I offer three potential paths. First, a dramatic break. This would entail something like an indictment of the current occupant of the White House for obstruction of justice, with an avalanche of evidence that renders it untenable for Congress to continue to enable the administration’s abuses. The challenge to world views of all but the most ardent supporters would be so fundamental that perhaps at least some would be willing to countenance an alternative version of reality.

A second path would involve the emergence of new national leadership – perhaps in the 2020 presidential election – dedicated to diminishing the societal divide. One question is whether, in a climate of deep division, such leadership can even emerge. All incentives at present are for strategies of mobilization around competing realities.

The third path requires that a critical mass of citizens engage sufficiently on a daily basis to draw the polity back toward reason in the interest of democracy, inclusion and decency. There are indicators afoot of such political activism and efforts in educational institutions, for example, to teach students to more carefully assess the validity of information sources.

But can any of these paths serve to bridge the divide?

I don’t know.

I invite readers to engage this question by commenting on this post. Do you believe there is a way out of the great societal rift? If so, what does it look like?

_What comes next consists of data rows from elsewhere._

(** Where [seek] stops. *)
Lemma seek_spec hs : forall s,
  (forall h, h ∈ hs -> h < length (heap s)) ->
  (seek hs s = (s, Done)
   /\ forall h m, h ∈ hs -> heap s !! h = Some m ->
        m_initialized m = true -> h ∈ guards s)
  \/ (exists h' rest' m',
        seek hs s = (with_guards (h' :: guards s) s, AtFlush h' rest')
        /\ (h' ∉ guards s) /\ heap s !! h' = Some m' /\ m_initialized m' = true
        /\ (forall h, h ∈ rest' -> h ∈ hs)
        /\ forall h m, h ∈ hs -> heap s !! h = Some m ->
             m_initialized m = true -> h ∈ guards s \/ h = h' \/ h ∈ rest').
Proof.
  induction hs as [|h0 hs IH]; intros s Hok.
  - left. split; [done|]. intros h m Hh. by apply elem_of_nil in Hh.
  - assert (exists m0, heap s !! h0 = Some m0) as [m0 Hm0].
    { apply lookup_lt_is_Some_2, Hok. by left. }
    cbn [seek]. rewrite Hm0. cbn [h_initialized Mock_handler].
    assert (Hskip : (m_initialized m0 = false \/ h0 ∈ guards s) ->
      (seek hs s = (s, Done)
       /\ forall h m, h ∈ h0 :: hs -> heap s !! h = Some m ->
            m_initialized m = true -> h ∈ guards s)
      \/ (exists h' rest' m',
            seek hs s = (with_guards (h' :: guards s) s, AtFlush h' rest')
            /\ (h' ∉ guards s) /\ heap s !! h' = Some m' /\ m_initialized m' = true
            /\ (forall h, h ∈ rest' -> h ∈ h0 :: hs)
            /\ forall h m, h ∈ h0 :: hs -> heap s !! h = Some m ->
                 m_initialized m = true -> h ∈ guards s \/ h = h' \/ h ∈ rest')).
    { intros Hwhy.
      assert (Hh0 : forall m, heap s !! h0 = Some m ->
                      m_initialized m = true -> h0 ∈ guards s).
      { intros m Hm Hini. destruct Hwhy as [Hno|?]; [|done].
        assert (m = m0) as -> by (apply (inj Some); by rewrite <- Hm, <- Hm0).
        congruence. }
      destruct (IH s) as [[Hseek Hall] | (h' & rest' & m' & Hseek & ? & ? & ? & Hsub & Hall)].
      { intros h Hh. apply Hok. by right. }
      - left. split; [done|]. intros h m Hh Hm Hini.
        apply elem_of_cons in Hh as [->|Hh]; [by eapply Hh0 | by eapply Hall].
      - right. exists h', rest', m'. repeat split; try done.
        + intros h Hh. right. by apply Hsub.
        + intros h m Hh Hm Hini.
          apply elem_of_cons in Hh as [->|Hh]; [left; by eapply Hh0 | by eapply Hall]. }
    destruct (m_initialized m0) eqn:Hini; [|apply Hskip; by left].
    destruct (bool_decide (h0 ∈ guards s)) eqn:Hg.
    { apply bool_decide_eq_true in Hg. apply Hskip. by right. }
    apply bool_decide_eq_false in Hg.
    right. exists h0, hs, m0. repeat split; try done.
    + intros h Hh. by right.
    + intros h m Hh Hm Hini'.
      apply elem_of_cons in Hh as [->|Hh]; [right; by left | right; by right].
Qed.

(** What does not concern handler [h] leaves its invariant alone. *)
Lemma torn_once_frame s0 s s' ps ps' h :
  heap s' !! h = heap s !! h ->
  (h ∈ guards s' <-> h ∈ guards s) ->
  parked (in_flush h) ps' = parked (in_flush h) ps ->
  parked (in_close h) ps' = parked (in_close h) ps ->
  torn_once s0 s ps h -> torn_once s0 s' ps' h.
Proof.
  intros Hheap Hg Hf Hc Hinv m0 Hm0.
  destruct (Hinv m0 Hm0) as (m & Hm & Hsame & Hcase).
  exists m. rewrite Hheap, Hf, Hc. split; [done|]. split; [done|].
  by rewrite (bool_decide_ext _ _ Hg).
Qed.

Lemma passed_mono s0 s s' st :
  (forall h, h ∈ guards s -> h ∈ guards s') ->
  passed s0 s st -> passed s0 s' st.
Proof.
  intros Hg (Hval & Hall & Hat). split; [done|]. split.
  - intros h m0 Hh Hm0 Hini. destruct (Hall h m0 Hh Hm0 Hini); by auto.
  - destruct st; try done; destruct Hat; by auto.
Qed.

Lemma in_flush_other h h' rest : h' ≠ h -> in_flush h (AtFlush h' rest) = 0.
Proof. intros Hne. cbn. by rewrite bool_decide_eq_false_2. Qed.

Lemma in_close_other h h' rest : h' ≠ h -> in_close h (AtClose h' rest) = 0.
Proof. intros Hne. cbn. by rewrite bool_decide_eq_false_2. Qed.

3 thoughts on “The Great Perceptual Rift

  1. Anna

    Professor Smith:

    I would suggest that your second path is the one that would be most effective in solving this rift. However, bipartisan leadership would be necessary. As in Watergate, elites would have to signal to ordinary Americans that a serious breach of trust has occurred and that crimes had been committed. Someone like Lindsay Graham or Ben Sasse would have to start exercising some backbone on these questions, instead of just talking about it.

    We also need a serious policy effort to bridge the economic and social challenges that the “left behinds” face. I’m thinking here of the rural poor, the nice postal clerk who sold me some stamps in Evergreen, VA (near Appomattox) or the guy who was delivering some IKEA but was telling me about living with five other people in a two bedroom in SE DC, and how he doesn’t feel like he has a way out. I would guess the two of them voted (if they did at all) for different candidates, but both of them were looking for a chance to better their position in the world. Never mind the guy with UAW stickers on his truck and a Beth Harwell for Congress sticker right next to them. She’s been the Republican Speaker of the Tennessee House since 2011.

    During my recent sojourn through Tennessee and Southern Virginia, I often wondered where we’d be as a country if LBJ had been able to carry the Great Society like he wanted, instead of getting bogged down in Vietnam (https://www.youtube.com/watch?v=plCkZ38ftlI). That kind of thinking was utterly absent in 2016, to HRC’s discredit. But it’s exactly that kind of thinking that we need: a big vision of where a candidate wants the country to go and what they want to achieve in office.

    Someone like Amy Klobuchar (Senator from Minnesota) or Sherrod Brown (Sen., Ohio) might be able to reconnect with voters and demonstrate the kind of vision the country needs, they might be able to be more than just “anti-Trump.”